Peer influences on self-harm in young people
Dr Alexandra Pitman, Associate Professor, University College London.
via Zoom (invite instructions below)
Abstract
Suicidal behaviour is influenced by a range of genetic and environmental factors, including the suicidal behaviour of others. Population studies provide evidence for a suicide suggestion effect after exposure to media reporting of suicide, and after the suicides or suicide attempts of relatives and peers. However, despite qualitative perspectives describing suggestion effects after the suicide of a close contact, no study has investigated the impact of exposure to self-harm or suicidal behaviour using cognitive testing.

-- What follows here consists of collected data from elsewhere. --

Lemma mode_is_exclusive rule a b :
  a <> b -> mode_is rule a = true -> mode_is rule b = false.
Proof.
  unfold mode_is, JS.opt_str_eqb. intros Hne Ha.
  apply bool_decide_eq_true in Ha. apply bool_decide_eq_false. congruence.
Qed.

Lemma initByMode_watcherRuleIds ruleId rule s :
  watcherRuleIds (initByMode filter ruleId rule s).2
  = watcherRuleIds s
    ++ (if negb (JS.truthy_bool (disabled (initByMode filter ruleId rule s).1))
           && mode_is rule "watcher"
        then [ruleId] else []).
Proof.
  destruct (mode_is rule "watcher") eqn:Hw.
  - unfold initByMode.
    rewrite (mode_is_exclusive rule "watcher" "cue"),
      (mode_is_exclusive rule "watcher" "dynamic"),
      (mode_is_exclusive rule "watcher" "elementChild"),
      (mode_is_exclusive rule "watcher" "element"),
      (mode_is_exclusive rule "watcher" "text"), Hw by done.
    simpl. destruct (negb _); simpl; [done|by rewrite app_nil_r].
  - rewrite andb_false_r, app_nil_r. unfold initByMode. rewrite Hw.
    repeat case_match; reflexivity.
Qed.

Lemma initByMode_apfCaptionRuleIds ruleId rule s :
  apfCaptionRuleIds (initByMode filter ruleId rule s).2 = apfCaptionRuleIds s.
Proof. unfold initByMode. repeat case_match; reflexivity. Qed.

Lemma enableRule_cueRuleIds ruleId rule s :
  cueRuleIds (enableRule ruleId rule s) = cueRuleIds s.
Proof. unfold enableRule, emit. repeat case_match; reflexivity. Qed.

Lemma enableRule_watcherRuleIds ruleId rule s :
  watcherRuleIds (enableRule ruleId rule s) = watcherRuleIds s.
Proof. unfold enableRule, emit. repeat case_match; reflexivity. Qed.

Lemma enableRule_apfCaptionRuleIds ruleId rule s :
  apfCaptionRuleIds (enableRule ruleId rule s)
  = apfCaptionRuleIds s
    ++ (if negb (JS.truthy_bool (disabled rule)) && JS.truthy_bool (apfCaptions rule)
        then [ruleId] else []).
Proof.
  unfold enableRule, emit.
  destruct (JS.truthy_bool (disabled rule)); simpl.
  - rewrite app_nil_r. by destruct (negb (mode_is rule "ytauto")).
  - destruct (JS.truthy_bool (apfCaptions rule)); simpl;
      rewrite ?app_nil_r; repeat case_match; reflexivity.
Qed.

(** What [initRule] appends to the three other index arrays. *)
Lemma initRule_index_arrays ruleId s :
  (ruleId < length (rules s))%nat ->
  let s' := initRule filter ruleId s in
  cueRuleIds s'
  = cueRuleIds s
    ++ (if rule_enabled s' ruleId && rule_at s' (fun r => mode_is r "cue") ruleId
        then [ruleId] else [])
  /\ watcherRuleIds s'
     = watcherRuleIds s
       ++ (if rule_enabled s' ruleId
              && rule_at s' (fun r => mode_is r "watcher") ruleId
           then [ruleId] else [])
  /\ apfCaptionRuleIds s'
     = apfCaptionRuleIds s
       ++ (if rule_enabled s' ruleId
              && rule_at s' (fun r => JS.truthy_bool (apfCaptions r)) ruleId
           then [ruleId] else []).
Proof.
  intros Hlt s'. destruct (lookup_lt_is_Some_2 _ _ Hlt) as [rule Hr].
  unfold rule_enabled, rule_at, s'. rewrite (initRule_stored filter ruleId rule s Hr).
  destruct (initRule_cases filter ruleId rule s Hr) as [Hd|[Hi Hd]].
  - rewrite (initRule_skipped filter ruleId rule s Hr Hd), Hd. simpl.
    rewrite Hd. simpl. by rewrite !app_nil_r.
  - rewrite (initRule_active filter ruleId rule s Hr Hi Hd), Hi, Hd.
    set (r := ruleDefaults filter rule).
    set (p := initByMode filter ruleId r s).
    rewrite enableRule_cueRuleIds, enableRule_watcherRuleIds,
      enableRule_apfCaptionRuleIds.
    change (cueRuleIds (store_rule ruleId p.1 p.2)) with (cueRuleIds p.2).
    change (watcherRuleIds (store_rule ruleId p.1 p.2)) with (watcherRuleIds p.2).
    change (apfCaptionRuleIds (store_rule ruleId p.1 p.2))
      with (apfCaptionRuleIds p.2).
    pose proof (initByMode_cueRuleIds ruleId r s) as Hc.
    pose proof (initByMode_watcherRuleIds ruleId r s) as Hw.
    pose proof (initByMode_apfCaptionRuleIds ruleId r s) as Ha.
    fold p in Hc, Hw, Ha. rewrite Hc, Hw, Ha. cbv beta iota.
    assert (forall m, mode_is p.1 m = mode_is r m) as Hm.
    { intros m. unfold mode_is, p. by rewrite initByMode_mode. }
    by rewrite !Hm.
Qed.

Lemma rule_at_other q ruleId i s :
  ruleId <> i -> rule_at (initRule filter ruleId s) q i = rule_at s q i.
Proof. intros Hne. unfold rule_at. by rewrite initRule_other_rule. Qed.

Lemma initRules_fold_length (l : list nat) : forall s,
  length (rules (foldl (fun s ruleId => initRule filter ruleId s) s l))
  = length (rules s).
Proof.
  induction l as [|j l IH]; intros s; simpl; [done|].
  by rewrite IH, initRule_length.
Qed.

(** An index array that [initRule] extends by the id of a rule
    satisfying [q] holds, after the first [k] turns of the constructor's
    loop, the positions below [k] satisfying [q]. *)
Lemma initRules_prefix_array (proj : WebAudio -> list nat)
    (q : WebAudio -> nat -> bool) :
  (forall j s, (j < length (rules s))%nat ->
     proj (initRule filter j s)
     = proj s ++ (if q (initRule filter j s) j then [j] else [])) ->
  (forall j i s, j <> i -> q (initRule filter j s) i = q s i) ->
  forall k s,
    proj s = [] -> (k <= length (rules s))%nat ->
    proj (foldl (fun s ruleId => initRule filter ruleId s) s (seq 0 k))
    = List.filter (q (foldl (fun s ruleId => initRule filter ruleId s) s (seq 0 k)))
        (seq 0 k).
Proof.
  intros Hstep Hother k. induction k as [|k IH]; intros s He Hk.
  - simpl. by rewrite He.
  - rewrite seq_S, foldl_app.
    pose proof (IH s He ltac:(lia)) as Hen.
    pose proof (initRules_fold_length (seq 0 k) s) as Hlen.
    set (sk := foldl (fun s ruleId => initRule filter ruleId s) s (seq 0 k)) in *.
    change (0 + k)%nat with k. cbn [foldl].
    rewrite Hstep by lia.
    rewrite List.filter_app. cbn [List.filter]. f_equal.
    rewrite Hen. apply List.filter_ext_in. intros i Hi.
    apply in_seq in Hi. symmetry. apply Hother. lia.
Qed.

We aimed to test the hypothesis that exposure to others’ self-harm influences own likelihood of self-harm, and that individual suggestibility influences the degree to which exposure to others’ self-harm affects likelihood of self-harm. We recruited UK-based adults aged 18-25 years via Twitter and research databases, restricting this to those with a history of self-harm within the last 5 years. We measured baseline suggestibility and socio-demographic and clinical variables, and elicited measures of likelihood of self-harm before and after a set of self-harm scenarios featuring individuals from the subject’s social network to simulate exposure to self-harm. Our main outcome was a change in perceived propensity to self-harm after exposure to another’s self-harm, measured as a point difference on a 9 point scale. Using paired t-tests we found evidence to support a suggestion effect in that participants’ self-rated likelihood of self-harm increased when comparing pre- and post-test measures of perceived likelihood of self-harm. Using linear regression, we found no evidence to support an association between suggestibility and change in likelihood of self-harm between baseline and after exposure to a self-harm vignette. Our findings suggest that self-harm suggestion effects were apparent across a sample of young adults with a history of self-harm, and not characteristic of those who were more suggestible.
Speaker bio
Dr Alexandra Pitman is an Associate Professor in Psychiatry in the UCL Division of Psychiatry and an Honorary Consultant Psychiatrist at Camden and Islington NHS Foundation Trust. Her clinical role is in the veterans’ mental health team for London and South East England, funded by NHS England. Her research interests are in the epidemiology of suicide and self-harm, the impact of suicide loss, loneliness and social isolation, and in developing approaches to prevent suicide. She is funded by the American Foundation for Suicide Prevention to investigate mediators of suicide risk after suicide bereavement, and by the UCL Institute of Mental Health to investigate peer influences on self-harm. She co-leads, with Professor Sonia Johnson, the UKRI-funded Loneliness and Social Isolation in Mental Health network. She is a Patron of the Support After Suicide Partnership.